JAKARTA – Bermacam-macam orang dari Ormas Garuda Sakti Bersatu (GARDA SATU) menyelenggarakan aksi demonstrasi di dalam depan Kedutaan Besar Tanah Melayu di dalam Jakarta, Hari Jumat (31/1/2025). Mereka menuntut pemerintah Malaya bertanggung jawab menghadapi insiden penembakan lima pekerja migran Indonesia (PMI) di dalam Perairan Tanjung Rhu, Tanah Melayu oleh Otoritas Maritim Negara Malaysia pada hari terakhir pekan (24/1/2025) pekan lalu.
Sekjen DPP GARDA SATU, Solihin Pure menegaskan, kejadian ini tidak yang mana pertama.
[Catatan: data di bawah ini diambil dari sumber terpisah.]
(* ===== verification/_CoqProject ===== *)
-Q . S2P
Prelude.v
GoStrings.v
GoNet.v
IPFamily.v
Community.v
Api.v
FrrConfig.v
Errors.v
Merge.v
ApiToConfig.v
Samples.v
MergeFacts.v
MergeNeighbors.v
MergeProps.v
HeapLogic.v
ConvertFacts.v
NeighborProps.v
EVPNFacts.v
ApiHeap.v
ApiResult.v
Advertised.v
ApiProps.v
Conflicts.v
HeapConflicts.v
Convertible.v
ApiBlock.v
Logging.v
Debouncer.v
FRRManager.v
Template.v
TemplateProps.v
FilterNames.v
FileFilters.v
Render.v
Golden.v
ReadFilters.v
FileText.v
ReadRouters.v
RouterText.v
EvpnText.v
PeerText.v
Reconciler.v
ReconcilerProps.v
Webhook.v
WebhookProps.v
StateControllers.v
Json.v
Glog.v
JsonPrint.v
Parse.v
ParseProps.v
ParseText.v
Metrics.v
MetricsProps.v
SessionState.v
SessionProps.v
Watches.v
ControlLoop.v
Loops.v
Daemon.v
Store.v
DeepCopy.v
DeepCopyProps.v
InPlace.v
Aliasing.v
Duration.v
StatusExporter.v
SessionLoop.v
Startup.v
StartupProps.v
StatusMain.v
Informers.v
Berdasarkan data Migrant Care, di 25 tahun terakhir setidaknya 75 warga negara Indonesia sudah menjadi korban kekerasan oleh aparat Malaysia.
“Pada intinya saya ingin menegaskan bahwa di kurun 25 tahun terakhir berdasarkan data Migrant Care dari 2005 sampai dengan 2025, kejadian hari ini yang digunakan tanggal 24 ini bukanlah baru pertama kali, tapi sudah ada berkali-kali,” kata Pure di dalam lokasi.
GARDA SATU juga memohonkan pemerintah Tanah Melayu memohon maaf secara resmi untuk rakyat Indonesia dan juga memberikan santunan untuk keluarga korban, khususnya untuk Sanggup Basri, salah manusia korban penembakan.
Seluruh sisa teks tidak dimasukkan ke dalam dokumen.